___ Input records

(* ===== verification/Watch.v ===== *)
(** * Watching the compiled lists ([startFileWatcher] of [cmd/nextpath-engine/main.go])

    The updater and the engine are two programs that meet in the result
    directory.  The watcher of the engine looks every five seconds at the times of
    the two fingerprints; when one has changed it clears the resolver's cache,
    reads the deny lists, hands them to the packet filter and reads the
    fingerprints.  It is modelled with a program counter, one file read per step,
    so that writes of the updater ([CompileSteps]) and the traffic of the engine
    come in between anywhere. *)

From Stdlib Require Import Ascii.
From Stdlib Require String.
From stdpp Require Import prelude gmap strings sorting.
From S2P Require Import Prelude GoStrings GoText GoPath GoNet Metrics IPPool Rules Nft Config Host Proxy Sync SyncInv Engine.
From S2P Require Import Filter Domains IPNets Updater Compile CompileFrame Replace CompileSteps.

#[local] Arguments String.append : simpl nomatch.

(** Where the watcher stands, with what it has read. *)
Inductive WatchPC :=
  | Waiting
  | ReadV4
  | ReadV6 (v4 : option string)
  | Apply (v4 v6 : option string)
  | ReadDomains
  | ReadIPs (domains : string).

(** The disk, the times last seen, the watcher, the engine, and the deny script
    the packet filter has accepted last. *)
Record Watched := mkWatched {
  wt_fs : Store;
  wt_last : Z * Z;
  wt_pc : WatchPC;
  wt_engine : Engine;
  wt_kernel : string;
}.

Definition set_store (fs : Store) (x : Watched) : Watched :=
  mkWatched fs (wt_last x) (wt_pc x) (wt_engine x) (wt_kernel x).
Definition set_engine (e : Engine) (x : Watched) : Watched :=
  mkWatched (wt_fs x) (wt_last x) (wt_pc x) e (wt_kernel x).

Definition with_cleared (l : list (string * string)) (e : Engine) : Engine :=
  mkEngine (e_rules e) (e_deny e) (e_sync e) (e_proxy e) (e_exporter e) (e_cleared e ++ l) (pending e).
Definition with_deny (script : string) (e : Engine) : Engine :=
  mkEngine (e_rules e) script (e_sync e) (e_proxy e) (e_exporter e) (e_cleared e) (pending e).

Section Watcher.
(** [v6]: the packet filter's IPv6 flag; [dir]: the result directory. *)
Context (v6 : bool) (dir : string).

Definition list_file (fs : Store) (name : string) : option string := content <$> fs !! Join dir name.
Definition list_time (fs : Store) (name : string) : option Z := mtime <$> fs !! Join dir name.

Definition mods (fs : Store) : Z * Z := getLastMod (list_time fs ".hash_domains") (list_time fs ".hash_ips").

(** [kernel]: the script the packet filter has accepted last. *)
Definition startFileWatcher (fs : Store) (e : Engine) (kernel : string) : Watched :=
  mkWatched fs (mods fs) Waiting e kernel.

(** One step: a look at the times, the reading of one file, or the call of nft,
    whose outcome is [accepted]. *)
Definition watch_step (names : option (list string)) (dial : string → bool) (accepted : bool) (x : Watched) : Watched :=
  let fs := wt_fs x in
  let e := wt_engine x in
  match wt_pc x with
  | Waiting =>
      let '(last, changed) := watch_tick (wt_last x) (list_time fs ".hash_domains") (list_time fs ".hash_ips") in
      if changed
      then mkWatched fs last ReadV4 (with_cleared (ClearKnotCache names dial) e) (wt_kernel x)
      else mkWatched fs last Waiting e (wt_kernel x)
  | ReadV4 => mkWatched fs (wt_last x) (ReadV6 (list_file fs "deny-ips-v4.txt")) e (wt_kernel x)
  | ReadV6 v4 => mkWatched fs (wt_last x) (Apply v4 (list_file fs "deny-ips-v6.txt")) e (wt_kernel x)
  | Apply l4 l6 =>
      let script := ReloadDenySets v6 l4 l6 in
      mkWatched fs (wt_last x) ReadDomains (with_deny script e) (if accepted then script else wt_kernel x)
  | ReadDomains => mkWatched fs (wt_last x) (ReadIPs (read fs (Join dir ".hash_domains"))) e (wt_kernel x)
  | ReadIPs d =>
      mkWatched fs (wt_last x) Waiting
        (with_sync (set_hash (RefreshResultHash d (read fs (Join dir ".hash_ips"))) (e_sync e)) e) (wt_kernel x)
  end.

(** The writes [l] interleaved with steps of the watcher and with the traffic of
    the engine; the packet filter may refuse a script unless [ok]. *)
Inductive watched_run (ok : bool) : list Store → Watched → Watched → Prop :=
  | run_end x : watched_run ok [] x x
  | run_write fs l x y : watched_run ok l (set_store fs x) y → watched_run ok (fs :: l) x y
  | run_watch names dial accepted l x y :
      (ok = true → accepted = true) → watched_run ok l (watch_step names dial accepted x) y → watched_run ok l x y
  | run_traffic e l x y : traffic_step (wt_engine x) e → watched_run ok l (set_engine e x) y → watched_run ok l x y.

(** ** What the watcher is for *)

Definition deny_script (fs : Store) : string :=
  ReloadDenySets v6 (list_file fs "deny-ips-v4.txt") (list_file fs "deny-ips-v6.txt").
Definition lists_hash (fs : Store) : string :=
  RefreshResultHash (read fs (Join dir ".hash_domains")) (read fs (Join dir ".hash_ips")).

(** The handshakes the engine sends carry the fingerprint of the lists on the
    disk and, when [denying], the packet filter denies what those lists deny. *)
Definition in_force (denying : bool) (x : Watched) : Prop :=
  (denying = true → wt_kernel x = deny_script (wt_fs x)) ∧
  ResultHash (own_handshake (e_sync (wt_engine x))) = lists_hash (wt_fs x).

(** ** The discipline of a writer *)

Definition le2 (a b : Z * Z) : Prop := a.1 ≤ b.1 ∧ a.2 ≤ b.2.

(** A write that leaves the four files alone, one that leaves the fingerprints
    alone, and one that announces: it moves a fingerprint's time forward and
    leaves the deny lists alone. *)
Definition watched_files : list string := ["deny-ips-v4.txt"; "deny-ips-v6.txt"; ".hash_domains"; ".hash_ips"].
Definition announces (fs fs' : Store) : Prop :=
  unseen dir ["deny-ips-v4.txt"; "deny-ips-v6.txt"] fs fs' ∧ le2 (mods fs) (mods fs') ∧ mods fs' ≠ mods fs.

(** A sequence of writes: [stale] tells whether an announcement is due before it,
    the last argument whether one may be due after it. *)
Inductive published : bool → Store → list Store → bool → Prop :=
  | pub_end stale fs due : implb stale due = true → published stale fs [] due
  | pub_unseen stale fs fs' l due :
      unseen dir watched_files fs fs' → published stale fs' l due → published stale fs (fs' :: l) due
  | pub_quiet stale fs fs' l due :
      unseen dir [".hash_domains"; ".hash_ips"] fs fs' → published true fs' l due → published stale fs (fs' :: l) due
  | pub_announce stale fs fs' l due :
      announces fs fs' → published false fs' l due → published stale fs (fs' :: l) due.
End Watcher.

______

• Prompt: With "denying" as the word to match, copy each line of the records that has it.

• Answer space:
    disk and, when [denying], the packet filter denies what those lists deny. *)
Definition in_force (denying : bool) (x : Watched) : Prop :=
  (denying = true → wt_kernel x = deny_script (wt_fs x)) ∧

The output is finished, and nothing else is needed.